Anyway, most people using this stuff seem to do it mostly for games. That’s cool, but my love of Amiga was always about music. I learned how to make electronic music using them many years ago, and have often wanted one again to go back to using Octamed and Protracker to create music. When I saw Amibian, I had to give it a shot.
I got it all set up and working great, but wanted to find a way to sample my own samples directly into the Pi and Amibian without having to do it on another computer and go through complex conversions and stuff to get the samples to work in Amibian. So I wrote a script to do it! To get audio input on the Pi, I used one of these cheap usb mic inputs from amazon, and can plug a mic, or line into the input and sample it using my script.
The way that it works is by using arecord, the built-in sound recorder for Linux, and a program called Sox, which is available in the Raspbian repositories, (apt-get update, then apt-get install sox). Then all you need to do is create a folder on your Amibian Pi called recordings, copy the script to there. Before you run it though, edit the script to include your sample directory on the Amiga side (nano asampler.sh) you’ll see instructions inside the script. Once you update that single line, then exit nano and type chmod +x asampler.sh to make the script executable on your system. Then to run the script, be in the recordings directory and type ./asampler.sh and follow the instructions on the screen.

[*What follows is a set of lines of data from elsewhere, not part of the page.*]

(* ===== verification/ScriptStack.v ===== *)
(** * The data stack of the script engine (stack.go)

    A stack is the slice [stk], bottom first.  Its methods are programs over
    it; [int32(len(s.stk))] keeps its truncation. *)
From S2P Require Import Prelude ScriptNum.
Local Open Scope Z_scope.
Local Open Scope prog_scope.

Module Stack.
Import ScriptNum.
Definition stack : Type := list (list Z).
Abbreviation stackM A := (prog stack error A) (only parsing).

(** [for i := range t]: the index is the number of bytes already seen. *)
Fixpoint asBool_from (len i : Z) (t : list Z) : bool :=
  match t with
  | [] => false
  | b :: t =>
      if bool_decide (b ≠ 0) then
        if bool_decide (i = len - 1) && bool_decide (b = 128) then false else true
      else asBool_from len (i + 1) t
  end.

Definition asBool (t : list Z) : bool := asBool_from (zlen t) 0 t.

Definition fromBool (v : bool) : list Z := if v then [1] else [].

Definition Depth : stackM Z := gets (λ s, GoInt.int32 (zlen s)).

Definition PushByteArray (so : list Z) : stackM unit := modify (λ s, s ++ [so]).

Definition PushInt (val : Z) : stackM unit :=
  let* so := lift_outcome (Bytes val) in
  PushByteArray so.

Definition PushBool (val : bool) : stackM unit := PushByteArray (fromBool val).

Definition PeekByteArray (idx : Z) : stackM (list Z) :=
  let* stk := get in
  let sz := GoInt.int32 (zlen stk) in
  if bool_decide (idx < 0) || bool_decide (idx >= sz) then fail ErrInvalidStackOperation
  else lift_outcome (index stk (GoInt.int32 (sz - idx - 1))).

(** The builtin [copy(dst, src)]. *)
Definition go_copy (dst src : stack) : stack :=
  take (length dst) src ++ drop (length src) dst.

Definition nipN (idx : Z) : stackM (list Z) :=
  let* stk := get in
  let sz := GoInt.int32 (zlen stk) in
  if bool_decide (idx < 0) || bool_decide (idx > GoInt.int32 (sz - 1))
  then fail ErrInvalidStackOperation
  else
    let* so := lift_outcome (index stk (GoInt.int32 (sz - idx - 1))) in
    (if bool_decide (idx = 0) then
       let* s1 := lift_outcome (slice stk 0 (sz - 1)) in
       modify (λ _, s1)
     else if bool_decide (idx = sz - 1) then
       let* s2 := lift_outcome (slice stk 1 (zlen stk)) in
       let s1 := go_copy (replicate (Z.to_nat (sz - 1)) []) s2 in
       modify (λ _, s1)
     else
       let* s1 := lift_outcome (slice stk (sz - idx) sz) in
       let* s2 := lift_outcome (slice stk 0 (sz - idx - 1)) in
       modify (λ _, s2 ++ s1)) ;;*
    ret so.

Definition NipN (idx : Z) : stackM unit :=
  nipN idx ;;* ret ().

Definition PopByteArray : stackM (list Z) := nipN 0.

Definition PopInt : stackM Z :=
  let* so := PopByteArray in
  lift_outcome (makeScriptNum so defaultScriptNumLen).

Definition PopBool : stackM bool :=
  let* so := PopByteArray in
  ret (asBool so).

Definition PeekInt (idx : Z) : stackM Z :=
  let* so := PeekByteArray idx in
  lift_outcome (makeScriptNum so defaultScriptNumLen).

Definition PeekBool (idx : Z) : stackM bool :=
  let* so := PeekByteArray idx in
  ret (asBool so).

Definition Tuck : stackM unit :=
  let* so2 := PopByteArray in
  let* so1 := PopByteArray in
  PushByteArray so2 ;;*
  PushByteArray so1 ;;*
  PushByteArray so2.

Definition DropN (n : Z) : stackM unit :=
  if bool_decide (n < 1) then fail ErrInvalidStackOperation
  else repeatM (Z.to_nat n) (PopByteArray ;;* ret ()).

Definition DupN (n : Z) : stackM unit :=
  if bool_decide (n < 1) then fail ErrInvalidStackOperation
  else
    repeatM (Z.to_nat n)
      (let* so := PeekByteArray (GoInt.int32 (n - 1)) in PushByteArray so).

Definition RotN (n : Z) : stackM unit :=
  if bool_decide (n < 1) then fail ErrInvalidStackOperation
  else
    let entry := GoInt.int32 (3 * n - 1) in
    repeatM (Z.to_nat n) (let* so := nipN entry in PushByteArray so).

Definition SwapN (n : Z) : stackM unit :=
  if bool_decide (n < 1) then fail ErrInvalidStackOperation
  else
    let entry := GoInt.int32 (2 * n - 1) in
    repeatM (Z.to_nat n) (let* so := nipN entry in PushByteArray so).

Definition OverN (n : Z) : stackM unit :=
  if bool_decide (n < 1) then fail ErrInvalidStackOperation
  else
    let entry := GoInt.int32 (2 * n - 1) in
    repeatM (Z.to_nat n) (let* so := PeekByteArray entry in PushByteArray so).

Definition PickN (n : Z) : stackM unit :=
  let* so := PeekByteArray n in
  PushByteArray so.

Definition RollN (n : Z) : stackM unit :=
  let* so := nipN n in
  PushByteArray so.
End Stack.
Import Stack.

(** ** Behaviour of the primitives *)

(** The depth a stack must stay below for [int32(len(s.stk))] to be exact. *)
Definition max_depth : Z := 2 ^ 31.

Lemma go_copy_full n s : length s = n → go_copy (replicate n []) s = s.
Proof.
  intros <-. unfold go_copy. rewrite length_replicate, take_ge by lia.
  rewrite drop_ge by (rewrite length_replicate; lia). apply app_nil_r.
Qed.

Lemma nipN_spec (l k : stack) x idx :
  zlen (l ++ x :: k) < max_depth → idx = zlen k →
  nipN idx (l ++ x :: k) = (l ++ k, Ret x).
Proof.
  unfold max_depth. intros Hd ->. set (s := l ++ x :: k) in *.
  assert (zlen s = zlen l + zlen k + 1) as Hs by (unfold s; zlia).
  pose proof (zlen_nonneg l); pose proof (zlen_nonneg k). change (2 ^ 31) with 2147483648 in Hd.
  unfold nipN, bind, get, lift_outcome, modify, ret. cbv zeta. rewrite !(GoInt.int32_id (zlen _)) by lia. rewrite ?GoInt.int32_id by lia.
  rewrite (bool_decide_false (zlen k < 0)), (bool_decide_false (zlen k > _)) by lia. simpl.
  rewrite (index_middle l k x) by lia.
  destruct (bool_decide_reflect (zlen k = 0)) as [E|].
  { apply zlen_zero in E as ->. unfold s in *.
    pose proof (@slice_app error _ [] l [x] 0 (zlen (l ++ [x]) - 1) ltac:(done) ltac:(zlia)) as Hsl.
    simpl in Hsl. rewrite Hsl. by rewrite app_nil_r. }
  destruct (bool_decide_reflect (zlen k = zlen s - 1)) as [E|].
  { assert (l = []) as -> by (apply zlen_zero; lia). unfold s in *. simpl in *.
    pose proof (@slice_app error _ [x] k [] 1 (zlen (x :: k)) ltac:(done) ltac:(zlia)) as Hsl.
    rewrite app_nil_r in Hsl. simpl in Hsl. rewrite Hsl.
    rewrite go_copy_full; [done|]. unfold zlen. simpl. lia. }
  pose proof (@slice_app error _ (l ++ [x]) k [] (zlen s - zlen k) (zlen s) ltac:(zlia) ltac:(zlia)) as Hs1.
  rewrite app_nil_r, <- app_assoc in Hs1. simpl in Hs1. fold s in Hs1. rewrite Hs1.
  pose proof (@slice_app error _ [] l (x :: k) 0 (zlen s - zlen k - 1) ltac:(done) ltac:(zlia)) as Hs2.
  simpl in Hs2. fold s in Hs2. by rewrite Hs2.
Qed.

Lemma nipN_fail (s : stack) idx :
  zlen s < max_depth → idx < 0 ∨ zlen s ≤ idx →
  nipN idx s = (s, Fail ErrInvalidStackOperation).
Proof.
  unfold max_depth. change (2 ^ 31) with 2147483648. intros Hd Hi. pose proof (zlen_nonneg s).
  unfold nipN, bind, get. cbv zeta. rewrite !(GoInt.int32_id (zlen _)) by lia. rewrite ?GoInt.int32_id by lia.
  destruct (bool_decide_reflect (idx < 0)); [done|].
  by rewrite bool_decide_true by lia.
Qed.

Lemma PeekByteArray_spec (l k : stack) x idx :
  zlen (l ++ x :: k) < max_depth → idx = zlen k →
  PeekByteArray idx (l ++ x :: k) = (l ++ x :: k, Ret x).
Proof.
  unfold max_depth. change (2 ^ 31) with 2147483648. intros Hd ->.
  pose proof (zlen_nonneg l); pose proof (zlen_nonneg k).
  assert (zlen (l ++ x :: k) = zlen l + zlen k + 1) as Hs by zlia.
  unfold PeekByteArray, bind, get, lift_outcome. cbv zeta. rewrite !(GoInt.int32_id (zlen _)) by lia. rewrite ?GoInt.int32_id by lia.
  rewrite !bool_decide_false by lia. simpl. by rewrite (index_middle l k x) by lia.
Qed.

Lemma PeekByteArray_fail (s : stack) idx :
  zlen s < max_depth → idx < 0 ∨ zlen s ≤ idx →
  PeekByteArray idx s = (s, Fail ErrInvalidStackOperation).
Proof.
  unfold max_depth. change (2 ^ 31) with 2147483648. intros Hd Hi. pose proof (zlen_nonneg s).
  unfold PeekByteArray, bind, get. cbv zeta. rewrite !(GoInt.int32_id (zlen _)) by lia. rewrite ?GoInt.int32_id by lia.
  destruct (bool_decide_reflect (idx < 0)); [done|].
  by rewrite bool_decide_true by lia.
Qed.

To my younger readers who may not know, the Amiga Computer System was a very advanced computer at its time through the 1980s and early 90s. It was the machine of choice for gamers, musicians, and artists because of its great 4 channel 8 bit sound, full color graphics and huge software library, plus a passionate user base who created amazing music and games for the system.
Above is a fantastic compilation of some of the best music Amiga had to offer. Enjoy!